Task to carry out: Output exactly what appears from the line containing "- pose proof" to the end of the data below, and nothing more.

[Entries taken from a collection]
------------------------------------
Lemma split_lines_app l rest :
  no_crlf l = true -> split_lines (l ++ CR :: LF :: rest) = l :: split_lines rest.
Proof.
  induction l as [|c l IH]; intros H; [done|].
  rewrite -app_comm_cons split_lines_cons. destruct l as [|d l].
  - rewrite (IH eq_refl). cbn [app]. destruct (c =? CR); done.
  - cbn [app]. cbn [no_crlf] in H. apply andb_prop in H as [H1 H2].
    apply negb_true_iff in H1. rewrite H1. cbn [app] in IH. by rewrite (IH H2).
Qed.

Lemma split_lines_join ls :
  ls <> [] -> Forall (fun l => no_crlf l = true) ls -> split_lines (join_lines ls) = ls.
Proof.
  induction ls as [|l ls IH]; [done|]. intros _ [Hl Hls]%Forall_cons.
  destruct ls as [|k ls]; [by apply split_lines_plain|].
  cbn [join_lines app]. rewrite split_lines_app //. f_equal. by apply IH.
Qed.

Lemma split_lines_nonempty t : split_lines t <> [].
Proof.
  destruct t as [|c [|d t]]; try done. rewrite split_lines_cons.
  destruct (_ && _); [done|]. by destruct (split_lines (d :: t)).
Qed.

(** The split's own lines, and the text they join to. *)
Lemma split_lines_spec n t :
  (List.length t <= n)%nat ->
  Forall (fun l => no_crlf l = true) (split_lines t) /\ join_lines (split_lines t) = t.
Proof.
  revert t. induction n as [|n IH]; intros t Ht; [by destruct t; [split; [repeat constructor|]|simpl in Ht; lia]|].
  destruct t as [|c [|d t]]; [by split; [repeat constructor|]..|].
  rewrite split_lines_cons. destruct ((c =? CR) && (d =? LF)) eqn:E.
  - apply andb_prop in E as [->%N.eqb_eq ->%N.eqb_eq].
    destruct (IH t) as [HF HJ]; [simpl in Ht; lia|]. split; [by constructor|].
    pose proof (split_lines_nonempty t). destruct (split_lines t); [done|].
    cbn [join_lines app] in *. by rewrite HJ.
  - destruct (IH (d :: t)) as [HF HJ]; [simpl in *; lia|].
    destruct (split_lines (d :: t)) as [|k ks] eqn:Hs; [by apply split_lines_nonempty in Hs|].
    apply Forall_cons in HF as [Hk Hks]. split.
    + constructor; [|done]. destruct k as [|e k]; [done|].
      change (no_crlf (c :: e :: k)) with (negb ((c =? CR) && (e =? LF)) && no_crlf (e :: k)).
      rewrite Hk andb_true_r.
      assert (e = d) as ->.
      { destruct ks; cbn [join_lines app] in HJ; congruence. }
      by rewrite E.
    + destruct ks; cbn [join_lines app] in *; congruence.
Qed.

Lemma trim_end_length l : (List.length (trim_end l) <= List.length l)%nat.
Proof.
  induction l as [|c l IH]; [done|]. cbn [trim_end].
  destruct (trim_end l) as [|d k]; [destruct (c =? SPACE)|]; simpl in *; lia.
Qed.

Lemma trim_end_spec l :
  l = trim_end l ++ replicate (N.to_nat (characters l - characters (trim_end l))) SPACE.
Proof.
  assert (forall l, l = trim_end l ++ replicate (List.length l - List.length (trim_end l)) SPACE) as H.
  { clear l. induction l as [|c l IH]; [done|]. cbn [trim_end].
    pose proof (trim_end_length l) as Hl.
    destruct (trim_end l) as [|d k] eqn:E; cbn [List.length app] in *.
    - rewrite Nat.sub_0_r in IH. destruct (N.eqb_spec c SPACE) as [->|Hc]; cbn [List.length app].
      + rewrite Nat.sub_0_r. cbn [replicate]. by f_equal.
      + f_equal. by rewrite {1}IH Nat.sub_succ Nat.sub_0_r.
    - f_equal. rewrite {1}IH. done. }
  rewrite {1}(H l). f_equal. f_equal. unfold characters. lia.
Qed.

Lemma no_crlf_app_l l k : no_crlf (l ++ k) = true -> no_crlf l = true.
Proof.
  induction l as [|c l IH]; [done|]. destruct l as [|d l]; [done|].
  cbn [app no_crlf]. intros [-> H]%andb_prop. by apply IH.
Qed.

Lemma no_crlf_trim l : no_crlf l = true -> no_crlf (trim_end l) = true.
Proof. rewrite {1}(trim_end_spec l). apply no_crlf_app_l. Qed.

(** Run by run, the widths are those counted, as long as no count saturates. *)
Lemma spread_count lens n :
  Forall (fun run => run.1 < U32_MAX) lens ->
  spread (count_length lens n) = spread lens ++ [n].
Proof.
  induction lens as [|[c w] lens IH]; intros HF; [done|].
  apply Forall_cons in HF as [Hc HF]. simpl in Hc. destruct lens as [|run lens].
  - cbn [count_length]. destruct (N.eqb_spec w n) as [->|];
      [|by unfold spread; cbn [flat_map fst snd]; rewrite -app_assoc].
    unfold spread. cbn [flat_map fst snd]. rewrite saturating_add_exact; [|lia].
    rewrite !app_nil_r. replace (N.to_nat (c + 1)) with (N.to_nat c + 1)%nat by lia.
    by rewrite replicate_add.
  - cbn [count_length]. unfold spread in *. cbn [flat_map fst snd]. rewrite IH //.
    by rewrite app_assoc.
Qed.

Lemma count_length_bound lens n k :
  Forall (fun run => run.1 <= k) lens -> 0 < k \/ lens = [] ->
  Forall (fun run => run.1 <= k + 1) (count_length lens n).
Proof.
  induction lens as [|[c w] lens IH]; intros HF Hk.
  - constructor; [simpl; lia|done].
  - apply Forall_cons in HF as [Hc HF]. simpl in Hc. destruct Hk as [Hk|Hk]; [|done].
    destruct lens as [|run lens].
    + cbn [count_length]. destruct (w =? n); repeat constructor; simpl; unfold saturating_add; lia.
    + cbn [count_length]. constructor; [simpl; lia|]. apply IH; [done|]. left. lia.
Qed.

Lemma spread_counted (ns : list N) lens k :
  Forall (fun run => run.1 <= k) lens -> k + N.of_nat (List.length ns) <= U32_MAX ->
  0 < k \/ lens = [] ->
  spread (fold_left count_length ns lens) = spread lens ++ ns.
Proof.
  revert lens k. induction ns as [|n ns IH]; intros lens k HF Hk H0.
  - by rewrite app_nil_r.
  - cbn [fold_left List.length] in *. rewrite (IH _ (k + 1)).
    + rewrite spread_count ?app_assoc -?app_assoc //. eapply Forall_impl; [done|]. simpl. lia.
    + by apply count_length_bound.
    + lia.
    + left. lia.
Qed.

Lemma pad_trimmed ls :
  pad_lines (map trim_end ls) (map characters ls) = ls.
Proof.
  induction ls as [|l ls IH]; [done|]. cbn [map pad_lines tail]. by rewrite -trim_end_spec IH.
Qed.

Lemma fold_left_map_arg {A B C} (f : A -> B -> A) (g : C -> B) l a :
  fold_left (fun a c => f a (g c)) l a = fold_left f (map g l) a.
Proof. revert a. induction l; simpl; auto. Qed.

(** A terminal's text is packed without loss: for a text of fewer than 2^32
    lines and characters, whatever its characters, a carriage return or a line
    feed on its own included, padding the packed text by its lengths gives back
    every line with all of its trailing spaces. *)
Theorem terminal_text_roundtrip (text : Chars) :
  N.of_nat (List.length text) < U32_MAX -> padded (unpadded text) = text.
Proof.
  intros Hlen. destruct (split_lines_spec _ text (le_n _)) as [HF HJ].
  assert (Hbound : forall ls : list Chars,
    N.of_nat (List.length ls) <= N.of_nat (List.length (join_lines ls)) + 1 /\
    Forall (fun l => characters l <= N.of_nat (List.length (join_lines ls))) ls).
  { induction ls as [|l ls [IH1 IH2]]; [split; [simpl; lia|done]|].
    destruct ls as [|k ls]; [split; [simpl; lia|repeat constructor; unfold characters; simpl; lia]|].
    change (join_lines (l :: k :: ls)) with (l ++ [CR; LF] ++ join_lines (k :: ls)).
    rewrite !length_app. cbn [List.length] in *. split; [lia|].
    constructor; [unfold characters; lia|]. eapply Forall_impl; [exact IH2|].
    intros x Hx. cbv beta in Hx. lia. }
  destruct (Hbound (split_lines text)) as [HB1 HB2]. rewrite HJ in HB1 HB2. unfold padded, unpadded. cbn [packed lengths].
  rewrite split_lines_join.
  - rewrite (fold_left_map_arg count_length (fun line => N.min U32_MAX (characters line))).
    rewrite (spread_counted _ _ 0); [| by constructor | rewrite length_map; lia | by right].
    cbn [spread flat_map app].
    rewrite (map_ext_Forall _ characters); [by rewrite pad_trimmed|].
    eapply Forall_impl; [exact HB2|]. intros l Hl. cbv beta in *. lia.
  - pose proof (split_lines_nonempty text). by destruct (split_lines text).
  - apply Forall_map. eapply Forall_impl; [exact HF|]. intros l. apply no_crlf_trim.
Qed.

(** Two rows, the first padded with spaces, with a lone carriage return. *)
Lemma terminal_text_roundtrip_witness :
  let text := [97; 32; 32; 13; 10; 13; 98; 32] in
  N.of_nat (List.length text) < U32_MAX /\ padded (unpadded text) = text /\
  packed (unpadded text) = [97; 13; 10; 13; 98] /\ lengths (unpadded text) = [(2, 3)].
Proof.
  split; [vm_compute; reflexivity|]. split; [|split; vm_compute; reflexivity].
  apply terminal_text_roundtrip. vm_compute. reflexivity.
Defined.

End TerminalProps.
------------------------------------
Result of the exercise:
  - pose proof (split_lines_nonempty text). by destruct (split_lines text).
  - apply Forall_map. eapply Forall_impl; [exact HF|]. intros l. apply no_crlf_trim.
Qed.

(** Two rows, the first padded with spaces, with a lone carriage return. *)
Lemma terminal_text_roundtrip_witness :
  let text := [97; 32; 32; 13; 10; 13; 98; 32] in
  N.of_nat (List.length text) < U32_MAX /\ padded (unpadded text) = text /\
  packed (unpadded text) = [97; 13; 10; 13; 98] /\ lengths (unpadded text) = [(2, 3)].
Proof.
  split; [vm_compute; reflexivity|]. split; [|split; vm_compute; reflexivity].
  apply terminal_text_roundtrip. vm_compute. reflexivity.
Defined.

End TerminalProps.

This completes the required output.